Active surface area determines the activity of biochar in Fenton-like oxidation processes

Abstract

Biochar (BC) possesses diverse active sites (e.g., oxygen-containing groups OCGs, defects, and electronegative heteroatom) responsible for the catalytic reactions. As an ordinary indicator, specific surface area (SSA) can not accurately reflect the activity of biochar. Herein, we proposed active surface area (ASA), which referred to the surface containing active sites to characterize the activity of biochar in advanced oxidation processes (AOPs). We developed a simple and non-destructive etching method to realize the regulation of OCGs and SSA in silicon-abundant biochar. Intriguingly, peroxydisulfate (PDS) activation was improved whilst periodate (PI) activation was inhibited in HFBC-AOPs.
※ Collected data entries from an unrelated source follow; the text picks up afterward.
(** A call either returns, or the processor takes the fault for the
    unaligned access at [addr]; both leave a machine state. *)
Inductive outcome (A : Type) :=
| Returns (a : A) (m : machine)
| UnalignedFault (addr : w32) (m : machine).
Arguments Returns {A} a m.
Arguments UnalignedFault {A} addr m.

Definition M (A : Type) : Type := machine -> outcome A.

Definition bind {A B : Type} (c : M A) (k : A -> M B) : M B :=
  fun m =>
    match c m with
    | Returns a m' => k a m'
    | UnalignedFault addr m' => UnalignedFault addr m'
    end.

Notation "x <- c ;; k" := (bind c (fun x => k))
  (at level 61, c at next level, right associativity).

(** The source comments that two of the results depend "on your processor
    and endianness": the byte order is a parameter of the processor. *)
Inductive byte_order := LittleEndian | BigEndian.

Definition split32 (e : byte_order) (v : Z) : list byte :=
  match e with
  | LittleEndian => le_split 4 v
  | BigEndian => rev (le_split 4 v)
  end.

Definition combine32 (e : byte_order) (bs : list byte) : Z :=
  match e with
  | LittleEndian => le_combine bs
  | BigEndian => le_combine (rev bs)
  end.

Definition aligned4 (addr : w32) : bool := word.unsigned addr mod 4 =? 0.

(** [*(uint32_t * )addr], where [bytes] are the four bytes at [addr]. *)
Definition load_word (e : byte_order) (addr : w32) (bytes : list byte) : M w32 :=
  fun m =>
    if UNALIGN_TRP m && negb (aligned4 addr)
    then UnalignedFault addr m
    else Returns (W (combine32 e bytes)) m.

(** [uint32_t bigVariable = 0xAABBCCDD; uint32_t *ptr = &bigVariable;
    uint8_t smallVariable = *ptr;]: the word is stored, loaded back whole
    and converted to [uint8_t]. *)
Definition unaligned_access_ok (e : byte_order) (bigVariable : w32) : M byte :=
  let stored := split32 e 0xAABBCCDD in
  v <- load_word e bigVariable stored ;;
  fun m => Returns (byte.of_Z (word.unsigned v)) m.

(** [uint8_t buffer[6] = {0xAA, 0xBB, 0xCC, 0xDD, 0xEE, 0xFF};] *)
Definition buffer_init : list byte :=
  [Byte.xaa; Byte.xbb; Byte.xcc; Byte.xdd; Byte.xee; Byte.xff].

(** The byte at offset [off] from the start of [buffer]: an element of the
    array for the six offsets inside it, and past its end whatever the
    stack holds there ([beyond off]). *)
Definition byte_at (beyond : Z -> byte) (off : Z) : byte :=
  if off <? 6 then nth (Z.to_nat off) buffer_init Byte.x00 else beyond off.

(** [uint8_t i = index; return *((uint32_t * )(&buffer[i]));] with the array
    at address [buffer]. *)
Definition unaligned_access_bad (e : byte_order) (buffer : w32)
    (beyond : Z -> byte) (index : Z) : M w32 :=
  let i := index mod 256 in
  load_word e (word.add buffer (W i))
            (map (byte_at beyond) [i; i + 1; i + 2; i + 3]).

(** [SCB->CCR |= (1<<3);] *)
Definition set_UNALIGN_TRP : M unit :=
  fun m =>
    Returns tt (poke CCR_addr (word.or (mem m CCR_addr) (W (Z.shiftl 1 3))) m).

(** The block of [do_some_hardfaults] under the comment UNALIGNED ACCESS
    (its last six statements), with the two locals at the addresses
    [buffer] and [bigVariable]. *)
Definition do_some_hardfaults_unaligned (e : byte_order)
    (buffer : w32) (beyond : Z -> byte) (bigVariable : w32) : M unit :=
  _ <- unaligned_access_bad e buffer beyond 1 ;;
  _ <- unaligned_access_ok e bigVariable ;;
  _ <- set_UNALIGN_TRP ;;
  _ <- unaligned_access_ok e bigVariable ;;
  _ <- unaligned_access_bad e buffer beyond 0 ;;
  _ <- unaligned_access_bad e buffer beyond 1 ;;
  fun m => Returns tt m.

(** A machine with the unaligned-access trap off, and one with it on. *)
Definition trap_off_machine : machine := sample_machine.
Definition trap_on_machine : machine := poke CCR_addr (W 8) sample_machine.

(** A stack that holds 0x11 in every byte past the array. *)
Definition stack_of_11 (off : Z) : byte := Byte.x11.

(** ** Writing a record and reading it back *)

(** The only write to the [.CoreDump] section is [my_fault_handler_c], and
    what it takes from outside is the frame: a record [r] is handed to it
    by a frame that carries the register members of [r]. *)
Definition frame_carries (r : Dump.sCoreDump) (frame : w32) (m : machine) : Prop :=
  Frame.r0 (mem m) frame = Dump.r0 r
  /\ Frame.r1 (mem m) frame = Dump.r1 r
  /\ Frame.r2 (mem m) frame = Dump.r2 r
  /\ Frame.r3 (mem m) frame = Dump.r3 r
  /\ Frame.return_address (mem m) frame = Dump.returnAddress r.

(** The bytes of the section once the handler has run. *)
Definition region_after_write (frame : w32) (m : machine) : list byte :=
  Dump.repr (coreDump (my_fault_handler_c frame m)).

(** "Writing [r] and then reading it back yields a record equal to [r] in
    every member." *)
Definition reads_back (r : Dump.sCoreDump) (frame : w32) (m : machine) : Prop :=
  frame_carries r frame m ->
  Dump.read (region_after_write frame m) = Some r.

(** A record with the register members of the frame of the sample fault,
    the key, and the cause and stack-pointer words that the section holds
    after that fault. *)
Definition sample_record (lastBattReading : w32) : Dump.sCoreDump :=
  Dump.mkCoreDump Dump.COREDUMP_KEY (W 0xA5A5A5A5)
                  (W 0) (W 10) (W 0x20000A10) (W 0x00000003)
                  (W 0x080004B6) (W 0x61000000) lastBattReading.
Lemma slot_coords_inj (s i j : Z) :
  0 < s → 0 ≤ i → 0 ≤ j →
  slot_x s i = slot_x s j → slot_y s i = slot_y s j → i = j.
Proof.
  intros Hs Hi Hj Hx Hy.
  destruct (slot_decompose s Hs i Hi) as [Hdi _].
  destruct (slot_decompose s Hs j Hj) as [Hdj _].
  rewrite Hdi, Hdj, Hx, Hy. done.
Qed.

(** X12.  On a board that is an arrangement of the solved layout for a
    positive size, the game page shows one tile per identifier: the values
    of its tiles, which are their React keys, are [1 .. n - 1] each once,
    and no two tiles share a click index or a position on the grid. *)
Theorem render_one_tile_per_identifier (st : Session) (n : Z) :
  0 < size st → status st ≠ SELECTING →
  items (board st) ≡ₚ solved_items n →
  ∃ p, render st = Some p ∧
       tile_value <$> page_tiles p ≡ₚ seqZ 1 (n - 1) ∧
       NoDup (tile_value <$> page_tiles p) ∧
       NoDup (tile_onClick <$> page_tiles p) ∧
       NoDup (tile_position <$> page_tiles p).
Proof.
  intros Hsize Hsel Hp.
  assert (is_Some (mapM (renderSlot st) (items (board st)))) as [tiles Hmap].
  { apply mapM_is_Some_2, Forall_forall. intros x Hx.
    rewrite Hp in Hx. apply elem_of_solved_items in Hx as [->|(k & -> & _)];
      by eexists. }
  assert (render st = Some (GamePage tiles)) as Hrender.
  { unfold render. rewrite decide_False by done. by rewrite Hmap. }
  exists (GamePage tiles). split; [done|].
  assert (tile_value <$> page_tiles (GamePage tiles) ≡ₚ seqZ 1 (n - 1)) as Hvalues.
  { rewrite (render_page_tiles st _ Hrender Hsel), list_fmap_omap.
    rewrite <-omap_solved_items, <-Hp.
    apply reflexive_eq, list_omap_ext, Forall2_same_length_lookup_2; [done|].
    intros i x y Hx Hy. simplify_eq. by destruct x. }
  assert (NoDup (tile_value <$> page_tiles (GamePage tiles))) as Hnd
    by (rewrite Hvalues; apply NoDup_seqZ).
  split; [done|]. split; [done|].
  assert (∀ t t', t ∈ page_tiles (GamePage tiles) →
                  t' ∈ page_tiles (GamePage tiles) →
                  tile_onClick t = tile_onClick t' → t = t') as Hinj.
  { intros t t' Ht Ht' Heq.
    destruct (page_tile_slot st _ t Hrender Ht) as (_ & Hg & _).
    destruct (page_tile_slot st _ t' Hrender Ht') as (_ & Hg' & _).
    rewrite Heq, Hg' in Hg. injection Hg as Hv.
    destruct (elem_of_page_tiles st _ t Hrender Ht) as [_ ->].
    destruct (elem_of_page_tiles st _ t' Hrender Ht') as [_ ->].
    simpl. by rewrite Hv. }
  split.
  - apply NoDup_fmap_2_strong; [exact Hinj|by eapply NoDup_fmap_1].
  - apply NoDup_fmap_2_strong; [|by eapply NoDup_fmap_1].
    intros t t' Ht Ht' Heq. apply Hinj; [done..|].
    destruct (page_tile_slot st _ t Hrender Ht) as (Hr & _ & _ & Hpos & _).
    destruct (page_tile_slot st _ t' Hrender Ht') as (Hr' & _ & _ & Hpos' & _).
    rewrite Hpos, Hpos' in Heq. injection Heq as Hx Hy.
    apply (slot_coords_inj (size st)); (done || lia).
Qed.
(** [RSSClient._fetch_full_content]; the session has sent [k] requests
    before the call, the result comes with the number sent after it. *)
Definition _fetch_full_content (net : Network) (k : nat) (url : string)
  : string * nat :=
  if negb (PyStr.truthy url) then ("", k)
  else
    let content := _fetch_with_jina net k url in
    if PyStr.truthy content then (content, S k)
    else
      let content := _fetch_with_enhanced_bs4 net (S k) url in
      if PyStr.truthy content then (content, S (S k))
      else (_fetch_basic_content net (S (S k)) url, S (S (S k))).

(* ===================================================================== *)
(** ** collector/rss_client.py: the Miniflux provider *)
(* ===================================================================== *)

(** An entry of the JSON answer of [/v1/entries]; every key is read with
    [entry.get], so each may be absent. [relevance_score] is the key the
    loop writes into the entry. *)
Module Raw.
Record t : Type := Build {
  title : option string;
  url : option string;
  link : option string;
  description : option string;
  content : option string;
  published_at : option string;
  feed : option (option string);  (* entry['feed']['title'] *)
  relevance_score : option Z
}.

Definition set_relevance_score (score : Z) (e : t) : t :=
  {| title := title e; url := url e; link := link e;
     description := description e; content := content e;
     published_at := published_at e; feed := feed e;
     relevance_score := Some score |}.
End Raw.

(** What the poll needs from the outside: the decoded answer of the GET
    (after [raise_for_status] and [response.json()]) for a given [after]
    parameter, the pages behind the entry URLs, the analysis service, and
    whether [config.yaml] can be written. *)
Record World : Type := {
  miniflux_entries : option string -> result (option (list Raw.t));
  network : Network;
  llm_client : LLMClient;
  yaml_write_error : option exn
}.

(** Truthiness of a value that is [None] or a [str]. *)
Definition truthy_opt (v : option string) : bool :=
  match v with
  | Some s => PyStr.truthy s
  | None => false
  end.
Mechanistic study and theoretical calculations revealed that the electron-transfer between tetracycline (TC) and metastable high-potential complexes BC-PDS⁎ dominated the TC oxidation in HFBC-PDS system. Meanwhile, the oxidation of TC was driven by the singlet oxygen (¹O₂) in PI system, where the surface –OH played a crucial role. The depletion of surface −OH well explained the inhibited TC oxidation in HFBC-PI system though the SSA was increased. Eventually, the established BC-AOPs performed excellent adaptability in complex scenarios and low eco-environmental risks through multi-level toxicity analysis. Overall, this study systematically scrutinized the critical role of ASA in BC-AOPs and enlightened the rational design of biochar for wastewater treatment.